The human mutT homolog, hMTH1, suppresses spontaneous mutations by degrading the endogeneous mutagen, 8-hydroxy-dGTP. We previously reported the broad substrate specificity of hMTH1, which also degrades the oxidatively damaged purine nucleotides, 2-hydroxy-dATP, 8-hydroxy-dATP, 2-hydroxy-ATP, and 8-hydroxy-GTP, in addition to 8-hydroxy-dGTP. In this paper, we describe the hMTH1 activity for 8-chloro-dGTP, which could be formed in inflamed tissue by the reaction of dGTP with hypochlorous acid, a product of myeloperoxidase from activated human neutrophils.

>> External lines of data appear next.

(* ===== verification/StateFile.v ===== *)
(** The names of the file state store (crates/core/src/state.rs, [safe_filename] and
    [key_from_filename]): every key has a file of its own, also on a file system
    that ignores case.

    The SHA-256 digest of a long key, in hexadecimal, is a parameter. *)
From S2P Require Import Prelude Errors Json Text StateKey.
From Stdlib Require Import Ascii.

Local Open Scope Z_scope.

Definition PERCENT : ascii := "%".
Definition TILDE : ascii := "~".

(** The match of [safe_filename], [format!("%{:02X}")] included. *)
Definition hex_upper (d : Z) : ascii := ascii_of_nat (Z.to_nat (if d <? 10 then 48 + d else 55 + d)).
Definition is_upper (c : ascii) : bool := (65 <=? byte_of c) && (byte_of c <=? 90).
Definition escape_byte (c : ascii) : string :=
  if Ascii.eqb c ":" then "%3A"
  else if Ascii.eqb c "/" then "%2F"
  else if is_upper c then
    String PERCENT (String (hex_upper (byte_of c / 16)) (String (hex_upper (byte_of c mod 16)) EmptyString))
  else String c EmptyString.
Fixpoint escape_key (key : string) : string :=
  match key with EmptyString => EmptyString | String c key => escape_byte c +:+ escape_key key end.

(** [safe_filename]: a stem that is too long ends in the key's digest. *)
Definition MAX_STEM : nat := 160.
Definition is_percent_at (s : string) (i : nat) : bool :=
  match String.get i s with Some c => Ascii.eqb c PERCENT | None => false end.
Fixpoint cut_stem (out : string) (cut : nat) : nat :=
  match cut with
  | O => O
  | S n => if is_percent_at out n || match n with O => false | S m => is_percent_at out m end
           then cut_stem out n else cut
  end.
Definition safe_filename (digest : string -> string) (key : string) : string :=
  let out := escape_key key in
  if (String.length out <=? MAX_STEM)%nat then out
  else
    let hex := digest key in
    String.substring 0 (cut_stem out (MAX_STEM - String.length hex - 1)) out +:+ String TILDE hex.

(** [u8::from_str_radix(hex, 16)] of two characters, a leading [+] allowed. *)
Definition hex_digit (c : ascii) : option Z :=
  let b := byte_of c in
  if (48 <=? b) && (b <=? 57) then Some (b - 48)
  else if (97 <=? b) && (b <=? 102) then Some (b - 87)
  else if (65 <=? b) && (b <=? 70) then Some (b - 55)
  else None.
Definition from_hex (a b : ascii) : option Z :=
  if Ascii.eqb a "+" then hex_digit b
  else match hex_digit a, hex_digit b with Some x, Some y => Some (16 * x + y) | _, _ => None end.

(** The loop of [key_from_filename]. *)
Fixpoint decode_stem (s : string) : option string :=
  match s with
  | EmptyString => Some EmptyString
  | String c rest =>
      if Ascii.eqb c PERCENT then
        match rest with
        | String a (String b rest) =>
            match from_hex a b with
            | Some code => String (ascii_of_nat (Z.to_nat code)) <$> decode_stem rest
            | None => None
            end
        | _ => None
        end
      else String c <$> decode_stem rest
  end.
Definition key_from_filename (debug_char : string -> Z -> string) (stem : string) : option string :=
  if contains_char TILDE stem then None
  else match decode_stem stem with
       | Some key => match validate_state_key debug_char key with Ok _ => Some key | Err _ => None end
       | None => None
       end.

(** ** Facts *)

Lemma string_lower_app a b : string_lower (a +:+ b) = string_lower a +:+ string_lower b.
Proof. induction a as [|c a IH]; [done|]. exact (f_equal (String _) IH). Qed.

Lemma string_app_inj (a b c d : string) :
  String.length b = String.length d -> a +:+ b = c +:+ d -> a = c /\ b = d.
Proof.
  intros Hl. revert c. induction a as [|x a IH]; intros [|y c] H; [done| | |].
  - change (b = String y (c +:+ d)) in H. subst b. cbn in Hl. rewrite string_length_app in Hl. lia.
  - change (String x (a +:+ b) = d) in H. subst d. cbn in Hl. rewrite string_length_app in Hl. lia.
  - change (String x (a +:+ b) = String y (c +:+ d)) in H. injection H as -> H.
    destruct (IH _ H) as [-> ->]. done.
Qed.

(** What a byte of a key becomes, also under a file system that folds case. *)
Lemma decode_escaped_byte c rest :
  key_byte_ok c = true ->
  decode_stem (escape_byte c +:+ rest) = String c <$> decode_stem rest /\
  decode_stem (string_lower (escape_byte c) +:+ rest) = String c <$> decode_stem rest.
Proof. destruct c as [[] [] [] [] [] [] [] []]; vm_compute key_byte_ok; intros H; (done || split; reflexivity). Qed.

Lemma escaped_byte_clean c :
  key_byte_ok c = true -> contains_char TILDE (string_lower (escape_byte c)) = false /\ contains_char TILDE (escape_byte c) = false /\
  contains_char SLASH (escape_byte c) = false.
Proof. destruct c as [[] [] [] [] [] [] [] []]; vm_compute; done. Qed.

Lemma decode_escaped key :
  all_bytes key_byte_ok key = true ->
  decode_stem (escape_key key) = Some key /\ decode_stem (string_lower (escape_key key)) = Some key.
Proof.
  induction key as [|c key IH]; [done|]. cbn [all_bytes escape_key]. intros [Hc Hk]%andb_true_iff.
  destruct (IH Hk) as [E1 E2]. rewrite string_lower_app.
  rewrite (proj1 (decode_escaped_byte c _ Hc)), (proj2 (decode_escaped_byte c _ Hc)), E1, E2. done.
Qed.

Lemma escaped_clean key :
  all_bytes key_byte_ok key = true ->
  contains_char TILDE (string_lower (escape_key key)) = false /\ contains_char TILDE (escape_key key) = false /\
  contains_char SLASH (escape_key key) = false.
Proof.
  induction key as [|c key IH]; [done|]. cbn [all_bytes escape_key]. intros [Hc Hk]%andb_true_iff.
  destruct (escaped_byte_clean c Hc) as (H1 & H2 & H3), (IH Hk) as (H4 & H5 & H6).
  rewrite string_lower_app, !contains_char_app, H1, H2, H3, H4, H5, H6. done.
Qed.

Lemma substring_length n s : (String.length (String.substring 0 n s) <= n)%nat.
Proof. revert s. induction n as [|n IH]; intros [|c s]; cbn; try lia. specialize (IH s). lia. Qed.

Lemma contains_substring c n s : contains_char c s = false -> contains_char c (String.substring 0 n s) = false.
Proof.
  revert s. induction n as [|n IH]; intros [|x s]; cbn; try done.
  intros [Hx Hs]%orb_false_iff. by rewrite Hx, IH.
Qed.

Lemma cut_stem_le out n : (cut_stem out n <= n)%nat.
Proof. induction n as [|n IH]; cbn [cut_stem]; [lia|]. destruct (_ || _); lia. Qed.

Lemma string_lower_length s : String.length (string_lower s) = String.length s.
Proof. induction s; cbn; auto. Qed.

(** What SHA-256 in lowercase hexadecimal is known to give. *)
Record hex_digest (digest : string -> string) : Prop := {
  digest_length : forall k, String.length (digest k) = 64%nat;
  digest_lower : forall k, string_lower (digest k) = digest k;
  digest_clean : forall k, contains_char TILDE (digest k) = false /\ contains_char SLASH (digest k) = false;
}.

Section Names.
Context (digest : string -> string) (Hdigest : hex_digest digest).

Lemma stem_length key : (String.length (safe_filename digest key) <= MAX_STEM)%nat.
Proof.
  unfold safe_filename. destruct (_ <=? _)%nat eqn:E; [by apply Nat.leb_le|].
  rewrite string_length_app. cbn [String.length]. rewrite (digest_length _ Hdigest).
  pose proof (substring_length (cut_stem (escape_key key) (MAX_STEM - 64 - 1)) (escape_key key)).
  pose proof (cut_stem_le (escape_key key) (MAX_STEM - 64 - 1)). unfold MAX_STEM in *. lia.
Qed.

Lemma stem_hashed key : all_bytes key_byte_ok key = true ->
  contains_char TILDE (string_lower (safe_filename digest key)) = negb (String.length (escape_key key) <=? MAX_STEM)%nat.
Proof.
  intros Hk. unfold safe_filename. destruct (_ <=? _)%nat; [by apply escaped_clean|].
  rewrite string_lower_app, contains_char_app. cbn. by rewrite orb_true_r.
Qed.

Lemma stem_no_slash key : all_bytes key_byte_ok key = true -> contains_char SLASH (safe_filename digest key) = false.
Proof.
  intros Hk. destruct (escaped_clean key Hk) as (_ & _ & Hs). unfold safe_filename. destruct (_ <=? _)%nat; [done|].
  rewrite contains_char_app, contains_substring by done. apply (digest_clean _ Hdigest).
Qed.

(** Two keys whose stems agree up to case are one key, unless their digests collide. *)
Lemma stem_inj k1 k2 :
  all_bytes key_byte_ok k1 = true -> all_bytes key_byte_ok k2 = true ->
  (digest k1 = digest k2 -> k1 = k2) ->
  string_lower (safe_filename digest k1) = string_lower (safe_filename digest k2) -> k1 = k2.
Proof.
  intros H1 H2 Hd E. pose proof (stem_hashed k1 H1) as S1. rewrite E, stem_hashed in S1 by done.
  unfold safe_filename in E. destruct (String.length (escape_key k1) <=? MAX_STEM)%nat, (String.length (escape_key k2) <=? MAX_STEM)%nat; try done.
  - apply (f_equal decode_stem) in E. destruct (decode_escaped k1 H1) as [_ E1], (decode_escaped k2 H2) as [_ E2]. congruence.
  - rewrite !string_lower_app in E. apply string_app_inj in E as [_ E].
    + cbn in E. injection E as E. rewrite !(digest_lower _ Hdigest) in E. auto.
    + cbn. by rewrite !string_lower_length, !(digest_length _ Hdigest).
Qed.
End Names.

Lemma valid_key_bytes debug_char key : validate_state_key debug_char key = Ok tt -> all_bytes key_byte_ok key = true.
Proof. intros H. by destruct (accepted_key_is_no_path _ _ H) as (_ & ? & _). Qed.

Lemma stem_decodes digest debug_char key :
  validate_state_key debug_char key = Ok tt -> contains_char TILDE (safe_filename digest key) = false ->
  key_from_filename debug_char (safe_filename digest key) = Some key.
Proof.
  intros V Ht. unfold key_from_filename. rewrite Ht. unfold safe_filename in *. destruct (_ <=? _)%nat.
  - by rewrite (proj1 (decode_escaped key (valid_key_bytes _ _ V))), V.
  - rewrite contains_char_app in Ht. cbn in Ht. by rewrite orb_true_r in Ht.
Qed.

(** Every key has a file of its own. The name of a valid key's file has at most
    160 bytes and no slash; keys whose digests do not collide have names that
    differ even where the file system folds case; and a name that is not hashed
    gives its key back. *)
Theorem key_files_are_distinct digest debug_char k1 k2 :
  hex_digest digest -> validate_state_key debug_char k1 = Ok tt -> validate_state_key debug_char k2 = Ok tt ->
  (digest k1 = digest k2 -> k1 = k2) ->
  (String.length (safe_filename digest k1) <= MAX_STEM)%nat /\
  contains_char SLASH (safe_filename digest k1) = false /\
  (string_lower (safe_filename digest k1) = string_lower (safe_filename digest k2) -> k1 = k2) /\
  (contains_char TILDE (safe_filename digest k1) = false ->
     key_from_filename debug_char (safe_filename digest k1) = Some k1).
Proof.
  intros Hdg V1 V2 Hd. pose proof (valid_key_bytes _ _ V1) as B1. pose proof (valid_key_bytes _ _ V2) as B2.
  split_and!; [by apply stem_length|by apply stem_no_slash|by apply stem_inj|by apply stem_decodes].
Qed.

(** A digest for examples: 64 hexadecimal digits of a checksum. *)
Definition toy_digest (k : string) : string := hex_pad 64 (fnv1a 14695981039346656037 k) EmptyString.

Lemma hex_char_clean d : 0 <= d < 16 ->
  ascii_lower (hex_char d) = hex_char d /\ hex_char d <> TILDE /\ hex_char d <> SLASH.
Proof.
  intros H. assert (d ∈ [0; 1; 2; 3; 4; 5; 6; 7; 8; 9; 10; 11; 12; 13; 14; 15]) as Hd by (rewrite !elem_of_cons; lia).
  repeat (apply elem_of_cons in Hd as [->|Hd]; [vm_compute; done|]). by apply elem_of_nil in Hd.
Qed.

Lemma hex_pad_clean w n acc :
  String.length (hex_pad w n acc) = (w + String.length acc)%nat /\
  (string_lower acc = acc -> string_lower (hex_pad w n acc) = hex_pad w n acc) /\
  (forall c, c = TILDE \/ c = SLASH -> contains_char c acc = false -> contains_char c (hex_pad w n acc) = false).
Proof.
  revert n acc. induction w as [|w IH]; intros n acc; [done|]. cbn [hex_pad].
  destruct (IH (n / 16) (String (hex_char (n mod 16)) acc)) as (H1 & H2 & H3).
  destruct (hex_char_clean (n mod 16)) as (C1 & C2 & C3); [apply Z.mod_pos_bound; lia|]. split_and!.
  - rewrite H1. cbn. lia.
  - intros E. apply H2. cbn. by rewrite C1, E.
  - intros c Hc E. apply H3; [done|]. cbn. rewrite E, orb_false_r. apply bool_decide_eq_false. naive_solver.
Qed.

Lemma toy_digest_hex : hex_digest toy_digest.
Proof.
  split; intros k; unfold toy_digest; destruct (hex_pad_clean 64 (fnv1a 14695981039346656037 k) EmptyString) as (H1 & H2 & H3); auto.
Qed.

(** Two keys that differ in the case of letters. *)
Lemma key_files_are_distinct_witness :
  let k1 := "acme/erp::orders" in let k2 := "acme/ERP::orders" in
  string_lower (safe_filename toy_digest k1) <> string_lower (safe_filename toy_digest k2).
Proof.
  intros k1 k2 E. assert (k1 = k2); [|discriminate].
  refine (proj1 (proj2 (proj2 (key_files_are_distinct toy_digest (fun _ _ => EmptyString) k1 k2 toy_digest_hex _ _ _))) E);
    [vm_compute; reflexivity|vm_compute; reflexivity|]. intros D. vm_compute in D. discriminate D.
Defined.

The hMTH1 protein was mixed with 1-20 muM of 8-chloro-dGTP and 8-hydroxy-dGTP, and the reaction products were quantified by anion-exchange HPLC to measure the pyrophosphatase reaction rate. The kinetic parameters revealed that 8-chloro-dGTP was degraded by hMTH1 with 50% efficiency as compared with that of 8-hydroxy-dGTP. This result suggests that 8-chloro-dGTP is an intrinsic substrate for hMTH1. (C) 2002 Published by Elsevier Science B.V. on behalf of the Federation of European Biochemical Societies.